One of the barriers to investment in BTR properties has been the unfavourable tax treatment for developers to embrace this investment. This includes the inability to claim input tax credits for GST purposes, which effectively adds 10% to acquisition, construction and operating costs of build-to-rent properties. In addition, there are higher stamp duty and land tax costs for foreign investors, which has created a situation that many of the proposed developments haven’t passed the feasibility stage of the project.
If the BTR market is to be the saviour in the current housing crisis, how are these limitations being addressed by the state and national government to make it more favourable to developers to invest?
From a GST perspective, rental income from residential accommodation is input taxed, and as such the ATO has justifiably legislated that there isn’t an ability to claim input tax credits for GST purposes on the acquisition, construction, and operating costs for the developers.

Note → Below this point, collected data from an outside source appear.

(** The link columns of a table, and the tables they link to. *)
Definition table_links (t : Table) : list OutgoingLink := omap (link_of t) (seq 0 (get_column_count t)).
Definition table_link (a b : nat) : Prop :=
  exists l, l ∈ table_links (GroupTable a) /\ b = get_link_target (GroupTable a) (col_of l).

(** The entry is final: it has all the links, and their targets are listed. *)
Definition complete (out : list RelatedTable) (r : RelatedTable) : Prop :=
  links r = table_links (GroupTable (related_ndx r)) /\
  forall b, table_link (related_ndx r) b -> b ∈ related_ndx <$> out.

Record related_ok (n : nat) (out : list RelatedTable) : Prop := {
  related_once : NoDup (related_ndx <$> out);
  related_bound : Forall (fun r => related_ndx r < n)%nat out
}.

Lemma is_related_spec out ndx : is_related out ndx = true <-> ndx ∈ related_ndx <$> out.
Proof.
  unfold is_related. rewrite existsb_exists, list_elem_of_fmap. split.
  - intros (r & Hr & E%Nat.eqb_eq). exists r. by rewrite list_elem_of_In.
  - intros (r & -> & Hr). exists r. rewrite <- list_elem_of_In. by rewrite Nat.eqb_refl.
Qed.

Lemma related_room n out ndx : related_ok n out -> (ndx < n)%nat -> ndx ∉ related_ndx <$> out -> (length out < n)%nat.
Proof.
  intros [Hnd Hb] Hn Hin.
  assert (Hsub : (ndx :: (related_ndx <$> out)) ⊆ seq 0 n).
  { intros x [-> | (r & -> & Hr)%list_elem_of_fmap]%elem_of_cons; apply elem_of_seq; [lia|].
    rewrite Forall_forall in Hb. specialize (Hb r Hr). lia. }
  apply NoDup_submseteq, submseteq_length in Hsub; [|by apply NoDup_cons].
  rewrite length_seq in Hsub. simpl in Hsub. rewrite length_fmap in Hsub. lia.
Qed.

Lemma complete_more out out' r :
  (forall b, b ∈ related_ndx <$> out -> b ∈ related_ndx <$> out') -> complete out r -> complete out' r.
Proof. intros Hsub [Hl Ht]. split; [done|]. intros b Hb. by apply Hsub, Ht. Qed.

(** What a call does: it adds final entries for tables reachable from [ndx]. *)
Record extended (n ndx : nat) (out new : list RelatedTable) : Prop := {
  extended_ok : related_ok n (out ++ new);
  extended_has : ndx ∈ related_ndx <$> (out ++ new);
  extended_complete : Forall (complete (out ++ new)) new;
  extended_reach : Forall (fun r => rtc table_link ndx (related_ndx r)) new
}.

(** While the columns of the table at [length out] are visited: [pre] are done. *)
Record visiting (n ndx : nat) (out : list RelatedTable) (pre : list nat) (s : list RelatedTable)
    (visit_new : list RelatedTable) : Prop := {
  visit_eq : s = out ++ mkRelatedTable ndx (omap (link_of (GroupTable ndx)) pre) :: visit_new;
  visit_ok : related_ok n s;
  visit_targets : forall l, l ∈ omap (link_of (GroupTable ndx)) pre ->
    get_link_target (GroupTable ndx) (col_of l) ∈ related_ndx <$> s;
  visit_complete : Forall (complete s) visit_new;
  visit_reach : Forall (fun r => rtc table_link ndx (related_ndx r)) visit_new
}.

Lemma related_ok_same n out out' : related_ndx <$> out = related_ndx <$> out' -> related_ok n out -> related_ok n out'.
Proof.
  intros E [Hnd Hb]. split; [by rewrite <- E|].
  apply Forall_forall. intros r Hr. apply (list_elem_of_fmap_2 related_ndx) in Hr. rewrite <- E in Hr.
  apply list_elem_of_fmap in Hr as (r' & -> & Hr'). rewrite Forall_forall in Hb. by apply Hb.
Qed.

Lemma push_link_at out r new link :
  push_link (length out) link (out ++ r :: new) =
  Some (out ++ mkRelatedTable (related_ndx r) (links r ++ [link]) :: new).
Proof.
  unfold push_link. rewrite lookup_app_r, Nat.sub_diag by lia. cbn [lookup list_lookup mbind option_bind].
  by rewrite insert_middle.
Qed.

Lemma visit_start n ndx out :
  related_ok n out -> (ndx < n)%nat -> ndx ∉ related_ndx <$> out ->
  visiting n ndx out [] (out ++ [mkRelatedTable ndx []]) [].
Proof.
  intros [Hnd Hb] Hn Hin. split; [done| | |constructor|constructor].
  - split; [rewrite fmap_app; apply NoDup_app; split; [done|split; [|by apply NoDup_singleton]]|].
    + intros x Hx ->%list_elem_of_singleton. done.
    + by apply Forall_app_2; [|apply Forall_singleton].
  - by intros l Hl%elem_of_nil.
Qed.

(** One more link column, whose target has been searched. *)
Lemma visit_link n ndx out pre i link s s1 mid new :
  (i < get_column_count (GroupTable ndx))%nat ->
  visiting n ndx out pre s mid -> link_of (GroupTable ndx) i = Some link ->
  push_link (length out) link s = Some s1 ->
  extended n (get_link_target (GroupTable ndx) i) s1 new ->
  visiting n ndx out (pre ++ [i]) (s1 ++ new) (mid ++ new).
Proof.
  intros Hi [-> Hok Ht Hc Hr] El Ep [Hok' Hin Hc' Hr']. rewrite push_link_at in Ep. injection Ep as <-.
  assert (Ec : col_of link = i) by (unfold link_of in El; destruct (get_column_type _ _); by simplify_eq).
  assert (Htl : table_link ndx (get_link_target (GroupTable ndx) i)).
  { exists link. rewrite Ec. split; [|done]. apply list_elem_of_omap. exists i.
    split; [apply elem_of_seq; lia|done]. }
  assert (Hmore : forall b, b ∈ related_ndx <$> (out ++ mkRelatedTable ndx (omap (link_of (GroupTable ndx)) pre) :: mid) ->
    b ∈ related_ndx <$> ((out ++ mkRelatedTable ndx (omap (link_of (GroupTable ndx)) pre ++ [link]) :: mid) ++ new)).
  { intros b. rewrite !fmap_app, !fmap_cons, !elem_of_app. cbn. tauto. }
  assert (E : omap (link_of (GroupTable ndx)) (pre ++ [i]) = omap (link_of (GroupTable ndx)) pre ++ [link]).
  { rewrite omap_app. cbn. by rewrite El. }
  split; cbn [related_ndx links] in *.
  - rewrite E, <- app_assoc. done.
  - done.
  - intros l. rewrite E, elem_of_app, list_elem_of_singleton. intros [Hl | ->]; [by apply Hmore, Ht|].
    rewrite Ec. done.
  - apply Forall_app_2; [|done]. eapply Forall_impl; [exact Hc|]. intros r. by apply complete_more.
  - apply Forall_app_2; [done|]. eapply Forall_impl; [exact Hr'|]. intros r Hrr. by eapply rtc_l.
Qed.

Lemma visit_end n ndx out s mid :
  visiting n ndx out (seq 0 (get_column_count (GroupTable ndx))) s mid ->
  exists new, s = out ++ new /\ extended n ndx out new.
Proof.
  intros [E Hok Ht Hc Hr]. eexists. split; [exact E|]. rewrite E in *. split; [done| | |].
  - rewrite fmap_app, fmap_cons, elem_of_app. right. left.
  - apply Forall_cons. split; [|done]. split; [done|]. cbn [related_ndx]. intros b (l & Hl & ->). by apply Ht.
  - apply Forall_cons. split; [apply rtc_refl|done].
Qed.

Lemma find_related_extends n fuel out ndx :
  (forall a b, (a < n)%nat -> table_link a b -> (b < n)%nat) ->
  related_ok n out -> (ndx < n)%nat -> (n - length out < fuel)%nat ->
  exists new, find_related_tables fuel out (GroupTable ndx) = Some (out ++ new) /\ extended n ndx out new.
Proof.
  intros Hn. revert out ndx. induction fuel as [|fuel IH]; intros out ndx Hok Hndx Hf; [lia|].
  cbn [find_related_tables get_index_in_group].
  destruct (is_related out ndx) eqn:Er.
  - apply is_related_spec in Er. exists []. rewrite app_nil_r. split; [done|].
    split; rewrite ?app_nil_r; [done|done|constructor|constructor].
  - assert (Hin : ndx ∉ related_ndx <$> out) by (rewrite <- is_related_spec; congruence).
    pose proof (related_room _ _ _ Hok Hndx Hin) as Hroom.
    destruct (fold_option_rule (fun out0 i => match get_column_type (GroupTable ndx) i with
        | not_a_link => Some out0
        | type => out1 ← push_link (length out) (mkOutgoingLink i (bool_decide (type = type_LinkList))) out0;
            find_related_tables fuel out1 (GroupTable (get_link_target (GroupTable ndx) i))
        end) (fun pre s => exists mid, visiting n ndx out pre s mid) (seq 0 (get_column_count (GroupTable ndx))) (out ++ [mkRelatedTable ndx []]))
      as (s & E & mid & Hv).
    + exists []. by apply visit_start.
    + intros pre i post s Es [mid Hv].
      assert (Hi : (i < get_column_count (GroupTable ndx))%nat).
      { assert (Hi : i ∈ seq 0 (get_column_count (GroupTable ndx))) by (rewrite Es; apply elem_of_app; right; left).
        apply elem_of_seq in Hi. lia. }
      destruct (link_of (GroupTable ndx) i) as [link|] eqn:El.
      * destruct (push_link (length out) link s) as [s1|] eqn:Ep; [|destruct Hv as [-> ? ? ? ?]; by rewrite push_link_at in Ep].
        destruct (IH s1 (get_link_target (GroupTable ndx) i)) as (new & E & Hx).
        { destruct Hv as [-> Hok' _ _ _]. rewrite push_link_at in Ep. injection Ep as <-.
          eapply related_ok_same; [|exact Hok']. by rewrite !fmap_app. }
        { apply (Hn ndx); [done|]. exists link. split.
          - apply list_elem_of_omap. exists i. split; [apply elem_of_seq; lia|done].
          - unfold link_of in El. destruct (get_column_type _ _); by simplify_eq. }
        { destruct Hv as [-> _ _ _ _]. rewrite push_link_at in Ep. injection Ep as <-.
          rewrite length_app. simpl. lia. }
        exists (s1 ++ new). split; [|eexists; by eapply visit_link].
        unfold link_of in El. destruct (get_column_type (GroupTable ndx) i); [done| |];
          apply (inj Some) in El; rewrite <- El in Ep; rewrite Ep; exact E.
      * exists s. unfold link_of in El. destruct (get_column_type (GroupTable ndx) i) eqn:Et; [|done|done].
        split; [done|]. destruct Hv as [Eq Hok' Ht Hc Hr].
        assert (E : omap (link_of (GroupTable ndx)) (pre ++ [i]) = omap (link_of (GroupTable ndx)) pre).
        { rewrite omap_app. cbn. unfold link_of at 2. rewrite Et. apply app_nil_r. }
        exists mid. split; rewrite ?E; done.
    + rewrite E. destruct (visit_end _ _ _ _ _ Hv) as (new & -> & Hx). by exists new.
Qed.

There doesn’t appear to be any immediate government review on the horizon, however, it’s worth noting that the concept of “commercial residential premises,” often referred to as CommRes, has gained significance in the context of build-to-rent projects.
For qualifying premises, CommRes status can mean:
– reduced GST costs
– fewer Foreign Investment Review Board (FIRB) costs and restrictions
– lower Managed Investment Trust (MIT) withholding tax rates
– no state-based foreign investor surcharges.
The term first applied to GST legislation, and includes hotel, motel, inn, hostel, boarding house, caravan park or camping ground. Critically, it also includes “anything similar to” these types of premises.
While the term expressly excludes student accommodation connected to an education institution other than a school, cases and public rulings have subsequently confirmed CommRes premises may include PBSA (similar to hostels) and serviced apartments (similar to hotels).
In Queensland 35% of the population are renters, and the state government has announced incentives applying to build-to-rent properties that contain at least 10% of rental dwellings as affordable housing. The current incentives comprise of:
1. 50% reduction in land tax for up to 20 years
2. An exemption from the foreign investor land tax surcharge of 2% for up to 20 years
3. An exemption from additional foreign acquirer duty of 7% for the transfer of an existing build-to-rent property, or the transfer of a property on which a build-to-rent development will be completed by 30 June 2030.
The commencement date for the incentives is 1 July 2023, and there are some additional requirements for the incentives to be applied. On top of these incentives, and part of the Queensland Government’s expanded $2 billion Housing Investment Fund to drive investment in social and affordable housing in Queensland the Queensland government also confirmed their Build-to-Rent Pilot Project.
The properties that were on the initial approval were:
– Frasers Property at 210 Brunswick Street, Fortitude Valley
– Mirvac at 60 Skyring Terrace, Newstead
– Cedar Pacific at 50 Quay Street, Brisbane.
Combined, these properties will offer approximately 1200 rental apartments, including up to 490 dwellings to be provided at a discounted rent.
In its early stages, the BTR sector has an interesting and significant place in the market. It holds the potential to bring about substantial advancements in property solutions and represents a lucrative opportunity for investors.